▸ **WHAT YOU HAVE TO DO**:
Take the entries below and print, exactly, the stretch from the line containing "ut_template : string;" through the line containing "tso_styleTemplate : UrlTemplate;", both included.

Stored items from a collection
(** * The headless map renderer bridge ([include/map_renderer.h])

    A shallow embedding of the C++ bridge [mln::bridge::MapRenderer] and of
    the free functions [MapRenderer_new], [MapRenderer_render],
    [MapRenderer_setDebugFlags], [MapRenderer_setCamera] and
    [MapRenderer_setStyleUrl].

    The bridge is a thin layer over the map engine ([mbgl]).  The engine
    is not part of the header: whatever the engine decides on its own (whether
    a constructor throws, which pixels a render pass produces, which bytes
    the PNG codec emits) is a variable of the development, and every
    theorem holds for all of its values. *)

From Stdlib Require Import Floats.SpecFloat.
From stdpp Require Import base option list strings pretty gmap.

Open Scope string_scope.
Open Scope list_scope.

(** ** Scalars of the interface *)

(** [uint32_t]: no arithmetic is done on widths and heights here, so the
    naturals stand for the unsigned values. *)
Abbreviation uint32_t := N (only parsing).

(** [float] and [double] values are only moved around by the bridge; they
    are kept as IEEE 754 data (zero, infinity, NaN, finite with mantissa and
    exponent) and never computed with. *)
Abbreviation float := spec_float (only parsing).
Abbreviation double := spec_float (only parsing).

(** [mbgl::MapMode]. *)
Inductive MapMode := Continuous | Static | Tile.

(** [mbgl::MapDebugOptions] is an enum of bit flags; a value is a bitmask. *)
Abbreviation MapDebugOptions := N (only parsing).

(** [mbgl::Size]. *)
Record Size := { size_width : uint32_t; size_height : uint32_t }.

(** Method chaining [o.f(x).g(y)] reads [o |> f x |> g y]. *)
Notation "o |> f" := (f o) (at level 45, left associativity, only parsing).

(** ** Tile server options *)

(** [mbgl::util::DefaultStyle(url, name, version)]. *)
Record DefaultStyle := {
  ds_url : string;
  ds_name : string;
  ds_version : Z
}.

(** Modelled from the spec: the type of the third argument of the five
    [with*Template] setters is declared in the engine's headers, which are
    not part of the source; the spec describes it as the set of extra
    placeholders of the template, and the source passes the empty
    initialiser [{}]. *)
Abbreviation Placeholders := (list string) (only parsing).

(** The setters of [mbgl::TileServerOptions] that the bridge calls, as an
    interface: the bridge is written once against it and read through two
    instances below. *)
Class TileServerOptionsAPI (T : Type) := {
  TileServerOptions_new : T;
  withBaseURL : string -> T -> T;
  withUriSchemeAlias : string -> T -> T;
  withApiKeyParameterName : string -> T -> T;
  withSourceTemplate : string -> string -> Placeholders -> T -> T;
  withStyleTemplate : string -> string -> Placeholders -> T -> T;
  withSpritesTemplate : string -> string -> Placeholders -> T -> T;
  withGlyphsTemplate : string -> string -> Placeholders -> T -> T;
  withTileTemplate : string -> string -> Placeholders -> T -> T;
  withDefaultStyles : list DefaultStyle -> T -> T;
  withDefaultStyle : string -> T -> T;
  setRequiresApiKey : bool -> T -> T
}.

(** *** First instance: the journal of setter calls

    Nothing is assumed about the engine: an options value is the list of the
    calls that built it, oldest first. *)
Inductive TsoCall :=
  | Call_withBaseURL (url : string)
  | Call_withUriSchemeAlias (alias : string)
  | Call_withApiKeyParameterName (name : string)
  | Call_withSourceTemplate (tpl segment : string) (extra : Placeholders)
  | Call_withStyleTemplate (tpl segment : string) (extra : Placeholders)
  | Call_withSpritesTemplate (tpl segment : string) (extra : Placeholders)
  | Call_withGlyphsTemplate (tpl segment : string) (extra : Placeholders)
  | Call_withTileTemplate (tpl segment : string) (extra : Placeholders)
  | Call_withDefaultStyles (styles : list DefaultStyle)
  | Call_withDefaultStyle (name : string)
  | Call_setRequiresApiKey (b : bool).

Definition TsoJournal := list TsoCall.

#[export] Instance journal_api : TileServerOptionsAPI TsoJournal := {|
  TileServerOptions_new := [];
  withBaseURL s j := j ++ [Call_withBaseURL s];
  withUriSchemeAlias s j := j ++ [Call_withUriSchemeAlias s];
  withApiKeyParameterName s j := j ++ [Call_withApiKeyParameterName s];
  withSourceTemplate t d e j := j ++ [Call_withSourceTemplate t d e];
  withStyleTemplate t d e j := j ++ [Call_withStyleTemplate t d e];
  withSpritesTemplate t d e j := j ++ [Call_withSpritesTemplate t d e];
  withGlyphsTemplate t d e j := j ++ [Call_withGlyphsTemplate t d e];
  withTileTemplate t d e j := j ++ [Call_withTileTemplate t d e];
  withDefaultStyles l j := j ++ [Call_withDefaultStyles l];
  withDefaultStyle n j := j ++ [Call_withDefaultStyle n];
  setRequiresApiKey b j := j ++ [Call_setRequiresApiKey b]
|}.

(** A call that touches the default styles: registration of the list or
    selection by name. *)
Definition is_default_style_call (c : TsoCall) : bool :=
  match c with
  | Call_withDefaultStyles _ | Call_withDefaultStyle _ => true
  | _ => false
  end.

(** A call that installs one of the five URL templates. *)
Definition is_template_call (c : TsoCall) : bool :=
  match c with
  | Call_withSourceTemplate _ _ _ | Call_withStyleTemplate _ _ _
  | Call_withSpritesTemplate _ _ _ | Call_withGlyphsTemplate _ _ _
  | Call_withTileTemplate _ _ _ => true
  | _ => false
  end.

(** *** Second instance: the configuration the engine ends up with *)

(** One URL template with the two values installed beside it. *)
Record UrlTemplate := {
  ut_template : string;
  ut_segment : string;
  ut_extra : Placeholders
}.

Record TileServerOptions := {
  tso_baseURL : string;
  tso_uriSchemeAlias : string;
  tso_apiKeyParameterName : string;
  tso_sourceTemplate : UrlTemplate;
  tso_styleTemplate : UrlTemplate;
  tso_spritesTemplate : UrlTemplate;
  tso_glyphsTemplate : UrlTemplate;
  tso_tileTemplate : UrlTemplate;
  tso_defaultStyles : list DefaultStyle;
  tso_defaultStyle : string;
  tso_requiresApiKey : bool
}.

Definition no_template : UrlTemplate :=
  {| ut_template := ""; ut_segment := ""; ut_extra := [] |}.

(** Is a style of that name registered? *)
Definition style_registered (name : string) (styles : list DefaultStyle) : bool :=
  existsb (fun s => String.eqb (ds_name s) name) styles.

Module Tso.

(** Modelled from the spec: the engine's tile server options are not in
    the source.  Per the spec they are built by independent setters, one
    field each, except the selection of the default style, which resolves
    its argument by matching the names of the styles registered so far.
    This is the value before any setter ran; the bridge overwrites every
    field of it. *)
Definition empty : TileServerOptions :=
  {| tso_baseURL := ""; tso_uriSchemeAlias := ""; tso_apiKeyParameterName := "";
     tso_sourceTemplate := no_template; tso_styleTemplate := no_template;
     tso_spritesTemplate := no_template; tso_glyphsTemplate := no_template;
     tso_tileTemplate := no_template;
     tso_defaultStyles := []; tso_defaultStyle := ""; tso_requiresApiKey := false |}.

(** Modelled from the spec: independent setter of the base URL. *)
Definition set_baseURL (s : string) (t : TileServerOptions) :=
  {| tso_baseURL := s; tso_uriSchemeAlias := tso_uriSchemeAlias t;
     tso_apiKeyParameterName := tso_apiKeyParameterName t;
     tso_sourceTemplate := tso_sourceTemplate t; tso_styleTemplate := tso_styleTemplate t;
     tso_spritesTemplate := tso_spritesTemplate t; tso_glyphsTemplate := tso_glyphsTemplate t;
     tso_tileTemplate := tso_tileTemplate t;
     tso_defaultStyles := tso_defaultStyles t; tso_defaultStyle := tso_defaultStyle t;
     tso_requiresApiKey := tso_requiresApiKey t |}.

(** Modelled from the spec: independent setter of the URI scheme alias. *)
Definition set_uriSchemeAlias (s : string) (t : TileServerOptions) :=
  {| tso_baseURL := tso_baseURL t; tso_uriSchemeAlias := s;
     tso_apiKeyParameterName := tso_apiKeyParameterName t;
     tso_sourceTemplate := tso_sourceTemplate t; tso_styleTemplate := tso_styleTemplate t;
     tso_spritesTemplate := tso_spritesTemplate t; tso_glyphsTemplate := tso_glyphsTemplate t;
     tso_tileTemplate := tso_tileTemplate t;
     tso_defaultStyles := tso_defaultStyles t; tso_defaultStyle := tso_defaultStyle t;
     tso_requiresApiKey := tso_requiresApiKey t |}.

(** Modelled from the spec: independent setter of the API key parameter name. *)
Definition set_apiKeyParameterName (s : string) (t : TileServerOptions) :=
  {| tso_baseURL := tso_baseURL t; tso_uriSchemeAlias := tso_uriSchemeAlias t;
     tso_apiKeyParameterName := s;
     tso_sourceTemplate := tso_sourceTemplate t; tso_styleTemplate := tso_styleTemplate t;
     tso_spritesTemplate := tso_spritesTemplate t; tso_glyphsTemplate := tso_glyphsTemplate t;
     tso_tileTemplate := tso_tileTemplate t;
     tso_defaultStyles := tso_defaultStyles t; tso_defaultStyle := tso_defaultStyle t;
     tso_requiresApiKey := tso_requiresApiKey t |}.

▸ **OUTPUT FOR THIS EXERCISE**:
  ut_template : string;
  ut_segment : string;
  ut_extra : Placeholders
}.

Record TileServerOptions := {
  tso_baseURL : string;
  tso_uriSchemeAlias : string;
  tso_apiKeyParameterName : string;
  tso_sourceTemplate : UrlTemplate;
  tso_styleTemplate : UrlTemplate;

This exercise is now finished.